### [Work required]
Look through the records below for the line holding "(page_faults self) (external_fragmentation self) v.". Write it out exactly, with each following line through the line holding "(i : nat) (x".

[Records contained in a dataset]
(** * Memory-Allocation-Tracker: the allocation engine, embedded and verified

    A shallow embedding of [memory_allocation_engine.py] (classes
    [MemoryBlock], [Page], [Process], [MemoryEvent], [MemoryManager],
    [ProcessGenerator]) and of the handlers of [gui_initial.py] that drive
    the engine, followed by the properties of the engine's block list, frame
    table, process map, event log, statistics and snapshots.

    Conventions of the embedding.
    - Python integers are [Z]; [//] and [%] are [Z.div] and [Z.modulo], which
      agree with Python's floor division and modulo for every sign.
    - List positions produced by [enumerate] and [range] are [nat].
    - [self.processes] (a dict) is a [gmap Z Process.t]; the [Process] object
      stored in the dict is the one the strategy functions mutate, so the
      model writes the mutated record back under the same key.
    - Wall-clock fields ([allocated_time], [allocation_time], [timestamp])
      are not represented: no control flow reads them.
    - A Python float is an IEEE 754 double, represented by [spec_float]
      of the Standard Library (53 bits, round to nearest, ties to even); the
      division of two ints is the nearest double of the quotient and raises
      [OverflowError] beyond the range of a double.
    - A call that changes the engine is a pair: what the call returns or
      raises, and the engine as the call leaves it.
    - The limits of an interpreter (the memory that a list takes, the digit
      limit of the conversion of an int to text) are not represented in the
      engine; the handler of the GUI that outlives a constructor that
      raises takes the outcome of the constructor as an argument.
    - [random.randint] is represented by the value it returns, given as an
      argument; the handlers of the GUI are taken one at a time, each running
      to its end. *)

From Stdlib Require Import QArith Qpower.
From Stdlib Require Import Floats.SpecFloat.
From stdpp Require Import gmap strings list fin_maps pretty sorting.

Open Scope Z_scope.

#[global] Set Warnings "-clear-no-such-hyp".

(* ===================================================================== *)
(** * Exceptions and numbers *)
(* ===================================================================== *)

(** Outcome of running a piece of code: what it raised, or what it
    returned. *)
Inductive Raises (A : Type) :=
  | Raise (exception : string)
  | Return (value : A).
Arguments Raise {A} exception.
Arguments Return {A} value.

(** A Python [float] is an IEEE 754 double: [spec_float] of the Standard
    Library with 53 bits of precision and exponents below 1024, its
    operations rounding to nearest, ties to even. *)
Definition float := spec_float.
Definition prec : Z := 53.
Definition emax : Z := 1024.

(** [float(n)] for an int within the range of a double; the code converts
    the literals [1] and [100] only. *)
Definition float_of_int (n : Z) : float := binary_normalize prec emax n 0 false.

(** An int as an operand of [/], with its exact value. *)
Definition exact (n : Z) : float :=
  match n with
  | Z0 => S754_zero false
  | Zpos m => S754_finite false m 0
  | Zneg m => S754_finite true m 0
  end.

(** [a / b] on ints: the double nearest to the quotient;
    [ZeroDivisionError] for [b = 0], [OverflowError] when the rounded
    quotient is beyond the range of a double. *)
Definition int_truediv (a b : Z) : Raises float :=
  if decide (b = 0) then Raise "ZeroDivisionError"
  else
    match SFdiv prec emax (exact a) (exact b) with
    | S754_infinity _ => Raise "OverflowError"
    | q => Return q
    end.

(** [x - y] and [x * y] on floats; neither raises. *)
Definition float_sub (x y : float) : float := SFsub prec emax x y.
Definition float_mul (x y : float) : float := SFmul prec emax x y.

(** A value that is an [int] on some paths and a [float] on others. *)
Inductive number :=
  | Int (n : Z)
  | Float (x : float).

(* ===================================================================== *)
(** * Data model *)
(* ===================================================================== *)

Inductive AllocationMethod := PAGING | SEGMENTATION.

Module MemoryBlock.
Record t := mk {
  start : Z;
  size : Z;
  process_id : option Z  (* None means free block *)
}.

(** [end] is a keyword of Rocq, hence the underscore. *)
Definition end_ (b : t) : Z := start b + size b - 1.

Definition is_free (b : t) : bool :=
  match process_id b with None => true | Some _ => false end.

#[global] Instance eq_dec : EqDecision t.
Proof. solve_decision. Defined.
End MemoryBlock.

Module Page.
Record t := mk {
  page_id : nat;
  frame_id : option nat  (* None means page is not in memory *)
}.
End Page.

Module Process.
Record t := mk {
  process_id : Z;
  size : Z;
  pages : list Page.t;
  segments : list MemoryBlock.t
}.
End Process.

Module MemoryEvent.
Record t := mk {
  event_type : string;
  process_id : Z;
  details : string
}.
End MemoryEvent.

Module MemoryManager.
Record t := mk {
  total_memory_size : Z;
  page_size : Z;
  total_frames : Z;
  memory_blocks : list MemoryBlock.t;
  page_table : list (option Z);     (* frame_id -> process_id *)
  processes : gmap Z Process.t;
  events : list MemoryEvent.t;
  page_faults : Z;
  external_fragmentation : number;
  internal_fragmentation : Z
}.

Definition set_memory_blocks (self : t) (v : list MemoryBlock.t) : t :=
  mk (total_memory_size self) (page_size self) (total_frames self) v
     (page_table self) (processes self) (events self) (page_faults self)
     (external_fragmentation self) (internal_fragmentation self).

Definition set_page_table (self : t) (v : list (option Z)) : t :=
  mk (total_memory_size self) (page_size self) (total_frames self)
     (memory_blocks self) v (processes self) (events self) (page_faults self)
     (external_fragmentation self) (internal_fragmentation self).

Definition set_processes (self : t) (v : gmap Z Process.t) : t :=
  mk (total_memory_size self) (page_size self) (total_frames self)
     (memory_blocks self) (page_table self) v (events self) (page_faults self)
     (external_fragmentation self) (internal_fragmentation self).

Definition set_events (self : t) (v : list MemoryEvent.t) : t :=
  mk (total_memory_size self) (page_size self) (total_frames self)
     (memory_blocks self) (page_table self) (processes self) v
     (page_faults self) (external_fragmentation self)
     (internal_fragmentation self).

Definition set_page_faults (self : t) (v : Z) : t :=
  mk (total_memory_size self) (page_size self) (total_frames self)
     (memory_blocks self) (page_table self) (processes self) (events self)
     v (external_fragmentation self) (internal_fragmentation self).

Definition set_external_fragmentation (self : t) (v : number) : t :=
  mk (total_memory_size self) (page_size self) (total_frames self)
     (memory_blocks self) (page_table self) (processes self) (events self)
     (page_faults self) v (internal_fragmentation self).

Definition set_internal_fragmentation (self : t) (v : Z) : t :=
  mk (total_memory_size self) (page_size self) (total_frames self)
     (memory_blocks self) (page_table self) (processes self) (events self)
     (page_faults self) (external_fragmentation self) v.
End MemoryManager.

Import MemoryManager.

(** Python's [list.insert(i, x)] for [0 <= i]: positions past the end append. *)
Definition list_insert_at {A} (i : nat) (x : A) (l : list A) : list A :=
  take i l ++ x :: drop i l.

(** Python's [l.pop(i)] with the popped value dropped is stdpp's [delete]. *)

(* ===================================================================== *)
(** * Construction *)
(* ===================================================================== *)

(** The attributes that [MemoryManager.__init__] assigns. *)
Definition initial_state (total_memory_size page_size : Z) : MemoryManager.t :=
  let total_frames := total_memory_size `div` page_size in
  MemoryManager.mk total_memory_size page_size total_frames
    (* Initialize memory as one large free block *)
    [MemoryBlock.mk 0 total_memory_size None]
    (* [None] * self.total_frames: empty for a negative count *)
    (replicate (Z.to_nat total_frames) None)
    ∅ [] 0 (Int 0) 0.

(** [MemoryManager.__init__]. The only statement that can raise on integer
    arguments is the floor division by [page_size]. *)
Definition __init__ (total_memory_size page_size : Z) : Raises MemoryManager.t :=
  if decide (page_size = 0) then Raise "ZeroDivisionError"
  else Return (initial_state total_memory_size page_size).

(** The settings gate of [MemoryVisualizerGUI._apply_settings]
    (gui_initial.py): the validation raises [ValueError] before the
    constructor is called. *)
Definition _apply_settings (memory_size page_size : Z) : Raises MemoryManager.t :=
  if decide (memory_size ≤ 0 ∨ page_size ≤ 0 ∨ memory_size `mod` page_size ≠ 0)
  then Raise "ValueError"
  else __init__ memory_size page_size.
--
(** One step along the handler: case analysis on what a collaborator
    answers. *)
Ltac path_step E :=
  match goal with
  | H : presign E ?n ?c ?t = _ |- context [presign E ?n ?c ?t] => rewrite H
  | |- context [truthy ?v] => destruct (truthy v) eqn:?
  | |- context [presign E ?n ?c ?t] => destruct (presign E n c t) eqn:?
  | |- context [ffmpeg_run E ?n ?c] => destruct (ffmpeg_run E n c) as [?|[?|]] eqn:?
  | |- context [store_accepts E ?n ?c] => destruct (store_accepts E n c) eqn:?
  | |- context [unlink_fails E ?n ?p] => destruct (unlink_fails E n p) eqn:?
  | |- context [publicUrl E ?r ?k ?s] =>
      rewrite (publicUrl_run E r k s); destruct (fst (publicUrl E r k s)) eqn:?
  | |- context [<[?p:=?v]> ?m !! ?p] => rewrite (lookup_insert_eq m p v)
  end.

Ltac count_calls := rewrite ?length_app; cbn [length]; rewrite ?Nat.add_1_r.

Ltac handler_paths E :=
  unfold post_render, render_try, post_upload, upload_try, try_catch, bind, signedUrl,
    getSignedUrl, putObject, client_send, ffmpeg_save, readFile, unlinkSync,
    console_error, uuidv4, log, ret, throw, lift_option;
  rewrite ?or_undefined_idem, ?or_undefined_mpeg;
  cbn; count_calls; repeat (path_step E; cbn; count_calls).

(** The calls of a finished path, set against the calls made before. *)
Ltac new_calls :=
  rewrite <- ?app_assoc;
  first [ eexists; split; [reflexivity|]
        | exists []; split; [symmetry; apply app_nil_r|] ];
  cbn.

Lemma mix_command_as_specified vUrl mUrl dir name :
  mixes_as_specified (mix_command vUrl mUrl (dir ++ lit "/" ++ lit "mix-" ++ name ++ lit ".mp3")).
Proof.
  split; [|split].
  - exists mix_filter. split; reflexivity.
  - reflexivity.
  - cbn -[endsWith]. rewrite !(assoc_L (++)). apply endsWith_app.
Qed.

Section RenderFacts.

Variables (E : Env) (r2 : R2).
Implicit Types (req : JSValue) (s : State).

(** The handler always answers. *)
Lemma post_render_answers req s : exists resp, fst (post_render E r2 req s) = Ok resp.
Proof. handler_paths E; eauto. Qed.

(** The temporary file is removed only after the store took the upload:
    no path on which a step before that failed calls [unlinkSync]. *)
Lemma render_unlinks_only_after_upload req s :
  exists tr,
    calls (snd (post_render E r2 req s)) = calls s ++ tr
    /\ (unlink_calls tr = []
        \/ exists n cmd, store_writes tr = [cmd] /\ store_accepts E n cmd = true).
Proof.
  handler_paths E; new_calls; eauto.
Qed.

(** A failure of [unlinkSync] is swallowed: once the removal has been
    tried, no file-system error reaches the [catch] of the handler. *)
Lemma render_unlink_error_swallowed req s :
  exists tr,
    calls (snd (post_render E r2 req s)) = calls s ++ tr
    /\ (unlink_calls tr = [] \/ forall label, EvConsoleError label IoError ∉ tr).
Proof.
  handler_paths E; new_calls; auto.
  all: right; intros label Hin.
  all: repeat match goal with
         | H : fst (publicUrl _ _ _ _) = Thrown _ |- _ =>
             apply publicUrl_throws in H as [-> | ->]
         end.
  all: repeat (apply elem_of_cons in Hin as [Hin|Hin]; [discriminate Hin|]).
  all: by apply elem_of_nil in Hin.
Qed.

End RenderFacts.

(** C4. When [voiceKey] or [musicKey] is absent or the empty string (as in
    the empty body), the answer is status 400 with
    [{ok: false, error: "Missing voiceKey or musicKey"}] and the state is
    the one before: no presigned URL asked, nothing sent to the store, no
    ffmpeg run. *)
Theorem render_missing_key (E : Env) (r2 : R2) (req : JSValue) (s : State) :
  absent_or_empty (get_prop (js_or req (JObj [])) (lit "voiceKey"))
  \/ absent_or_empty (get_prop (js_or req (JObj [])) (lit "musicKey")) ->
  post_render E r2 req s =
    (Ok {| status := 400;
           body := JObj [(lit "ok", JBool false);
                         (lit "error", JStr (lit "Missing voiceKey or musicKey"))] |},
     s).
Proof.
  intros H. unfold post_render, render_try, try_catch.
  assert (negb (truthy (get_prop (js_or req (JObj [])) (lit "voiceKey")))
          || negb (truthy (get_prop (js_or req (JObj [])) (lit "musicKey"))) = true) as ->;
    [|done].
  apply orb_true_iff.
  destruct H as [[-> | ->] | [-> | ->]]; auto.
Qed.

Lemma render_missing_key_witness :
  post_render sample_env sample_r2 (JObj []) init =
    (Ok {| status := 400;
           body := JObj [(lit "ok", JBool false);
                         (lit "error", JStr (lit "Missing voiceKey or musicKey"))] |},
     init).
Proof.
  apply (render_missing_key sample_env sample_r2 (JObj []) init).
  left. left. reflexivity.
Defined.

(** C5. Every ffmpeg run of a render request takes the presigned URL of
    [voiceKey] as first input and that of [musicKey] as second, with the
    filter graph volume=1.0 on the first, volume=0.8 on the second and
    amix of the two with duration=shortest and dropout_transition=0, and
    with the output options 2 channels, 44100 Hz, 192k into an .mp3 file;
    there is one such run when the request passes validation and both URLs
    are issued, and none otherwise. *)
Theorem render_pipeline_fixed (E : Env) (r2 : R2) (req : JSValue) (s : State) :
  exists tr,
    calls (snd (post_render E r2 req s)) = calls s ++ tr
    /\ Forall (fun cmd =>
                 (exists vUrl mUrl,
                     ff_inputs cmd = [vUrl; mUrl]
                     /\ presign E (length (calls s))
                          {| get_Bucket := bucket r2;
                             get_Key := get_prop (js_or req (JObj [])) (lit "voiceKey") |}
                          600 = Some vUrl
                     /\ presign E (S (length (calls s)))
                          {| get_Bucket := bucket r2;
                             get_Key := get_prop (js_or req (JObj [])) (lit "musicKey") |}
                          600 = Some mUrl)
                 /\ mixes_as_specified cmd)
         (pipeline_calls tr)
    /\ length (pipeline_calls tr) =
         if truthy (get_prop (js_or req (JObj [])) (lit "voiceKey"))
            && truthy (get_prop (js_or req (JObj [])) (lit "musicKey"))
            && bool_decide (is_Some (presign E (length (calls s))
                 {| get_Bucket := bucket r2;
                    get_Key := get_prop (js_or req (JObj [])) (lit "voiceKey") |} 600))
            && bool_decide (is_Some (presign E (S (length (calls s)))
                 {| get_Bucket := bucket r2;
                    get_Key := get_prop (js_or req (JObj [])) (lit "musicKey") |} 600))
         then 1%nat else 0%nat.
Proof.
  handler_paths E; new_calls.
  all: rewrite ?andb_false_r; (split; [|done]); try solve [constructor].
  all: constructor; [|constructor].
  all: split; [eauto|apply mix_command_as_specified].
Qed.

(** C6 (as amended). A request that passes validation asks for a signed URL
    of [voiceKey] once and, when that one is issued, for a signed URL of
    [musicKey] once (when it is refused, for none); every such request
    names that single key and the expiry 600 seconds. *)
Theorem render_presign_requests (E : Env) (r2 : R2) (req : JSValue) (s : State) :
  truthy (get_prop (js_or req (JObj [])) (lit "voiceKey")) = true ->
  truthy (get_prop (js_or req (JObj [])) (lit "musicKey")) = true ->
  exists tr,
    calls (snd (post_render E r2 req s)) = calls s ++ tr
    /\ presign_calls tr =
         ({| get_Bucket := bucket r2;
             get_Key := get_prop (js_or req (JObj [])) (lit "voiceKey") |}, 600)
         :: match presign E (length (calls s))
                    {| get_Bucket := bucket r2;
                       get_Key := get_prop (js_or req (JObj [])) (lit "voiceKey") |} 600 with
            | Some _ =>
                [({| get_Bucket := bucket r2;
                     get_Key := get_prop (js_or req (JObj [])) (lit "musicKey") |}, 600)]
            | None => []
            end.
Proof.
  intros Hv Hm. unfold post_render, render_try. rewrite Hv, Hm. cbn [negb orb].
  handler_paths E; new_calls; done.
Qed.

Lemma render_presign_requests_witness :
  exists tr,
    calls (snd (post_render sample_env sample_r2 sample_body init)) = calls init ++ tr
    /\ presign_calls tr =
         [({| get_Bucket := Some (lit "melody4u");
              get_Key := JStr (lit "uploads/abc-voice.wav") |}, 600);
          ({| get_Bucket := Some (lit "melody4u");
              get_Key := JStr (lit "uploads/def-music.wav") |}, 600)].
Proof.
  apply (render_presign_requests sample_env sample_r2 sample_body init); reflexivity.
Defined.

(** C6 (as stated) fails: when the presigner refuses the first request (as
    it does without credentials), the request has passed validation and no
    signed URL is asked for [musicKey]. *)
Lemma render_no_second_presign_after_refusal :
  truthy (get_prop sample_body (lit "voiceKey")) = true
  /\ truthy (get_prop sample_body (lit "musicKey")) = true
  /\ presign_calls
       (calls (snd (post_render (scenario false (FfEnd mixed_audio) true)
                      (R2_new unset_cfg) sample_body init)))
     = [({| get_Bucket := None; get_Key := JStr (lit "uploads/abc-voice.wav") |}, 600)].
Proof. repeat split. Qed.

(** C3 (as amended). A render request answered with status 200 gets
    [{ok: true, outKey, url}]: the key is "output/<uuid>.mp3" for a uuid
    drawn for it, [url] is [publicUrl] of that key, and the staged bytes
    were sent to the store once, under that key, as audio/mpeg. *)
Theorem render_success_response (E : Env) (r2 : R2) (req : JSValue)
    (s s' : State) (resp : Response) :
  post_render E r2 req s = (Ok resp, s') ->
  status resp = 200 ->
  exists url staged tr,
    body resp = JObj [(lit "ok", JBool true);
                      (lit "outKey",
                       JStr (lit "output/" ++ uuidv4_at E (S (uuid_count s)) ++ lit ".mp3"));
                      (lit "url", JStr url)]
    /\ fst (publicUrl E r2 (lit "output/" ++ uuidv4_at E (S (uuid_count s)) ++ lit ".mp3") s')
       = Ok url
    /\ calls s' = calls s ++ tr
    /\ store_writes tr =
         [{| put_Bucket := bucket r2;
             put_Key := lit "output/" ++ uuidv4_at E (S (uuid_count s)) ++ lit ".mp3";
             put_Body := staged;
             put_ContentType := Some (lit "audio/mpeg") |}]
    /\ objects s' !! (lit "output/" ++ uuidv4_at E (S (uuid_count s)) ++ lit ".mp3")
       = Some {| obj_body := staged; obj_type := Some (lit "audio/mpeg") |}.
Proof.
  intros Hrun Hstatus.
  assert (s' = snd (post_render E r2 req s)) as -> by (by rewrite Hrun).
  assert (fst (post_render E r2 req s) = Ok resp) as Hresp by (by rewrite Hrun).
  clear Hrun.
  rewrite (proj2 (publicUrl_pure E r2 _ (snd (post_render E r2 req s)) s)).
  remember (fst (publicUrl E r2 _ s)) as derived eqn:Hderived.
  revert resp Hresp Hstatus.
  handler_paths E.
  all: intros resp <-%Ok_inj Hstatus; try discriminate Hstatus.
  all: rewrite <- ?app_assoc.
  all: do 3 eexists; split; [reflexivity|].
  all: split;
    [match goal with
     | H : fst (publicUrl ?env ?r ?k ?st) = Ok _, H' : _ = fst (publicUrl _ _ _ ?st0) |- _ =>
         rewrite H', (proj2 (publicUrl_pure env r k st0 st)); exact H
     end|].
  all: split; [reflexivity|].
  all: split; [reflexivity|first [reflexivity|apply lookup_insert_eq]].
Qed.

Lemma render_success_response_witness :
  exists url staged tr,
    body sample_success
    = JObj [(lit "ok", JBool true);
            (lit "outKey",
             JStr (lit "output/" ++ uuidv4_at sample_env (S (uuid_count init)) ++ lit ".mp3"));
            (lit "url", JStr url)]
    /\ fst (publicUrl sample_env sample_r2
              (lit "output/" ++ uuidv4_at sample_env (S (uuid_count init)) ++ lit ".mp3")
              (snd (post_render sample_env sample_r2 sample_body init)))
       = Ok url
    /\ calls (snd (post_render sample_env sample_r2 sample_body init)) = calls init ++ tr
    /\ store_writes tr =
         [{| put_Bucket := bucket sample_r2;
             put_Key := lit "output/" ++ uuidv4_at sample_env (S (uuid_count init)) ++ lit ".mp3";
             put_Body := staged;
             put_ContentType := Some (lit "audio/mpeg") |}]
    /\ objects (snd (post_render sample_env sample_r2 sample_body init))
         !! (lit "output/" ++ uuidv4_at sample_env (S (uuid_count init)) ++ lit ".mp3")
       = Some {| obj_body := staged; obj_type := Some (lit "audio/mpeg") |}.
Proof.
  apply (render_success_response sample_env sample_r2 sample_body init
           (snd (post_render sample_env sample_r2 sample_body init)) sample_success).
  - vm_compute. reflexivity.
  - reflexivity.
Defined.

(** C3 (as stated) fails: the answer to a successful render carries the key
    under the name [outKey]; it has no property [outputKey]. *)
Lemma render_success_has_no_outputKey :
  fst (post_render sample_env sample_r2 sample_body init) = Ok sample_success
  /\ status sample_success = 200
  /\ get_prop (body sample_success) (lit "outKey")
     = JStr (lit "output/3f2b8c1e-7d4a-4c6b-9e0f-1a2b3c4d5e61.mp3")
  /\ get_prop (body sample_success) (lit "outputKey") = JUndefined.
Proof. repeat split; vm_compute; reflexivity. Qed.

### [Task solution]
     (page_faults self) (external_fragmentation self) v.
End MemoryManager.

Import MemoryManager.

(** Python's [list.insert(i, x)] for [0 <= i]: positions past the end append. *)
Definition list_insert_at {A} (i : nat) (x : A) (l : list A) : list A :=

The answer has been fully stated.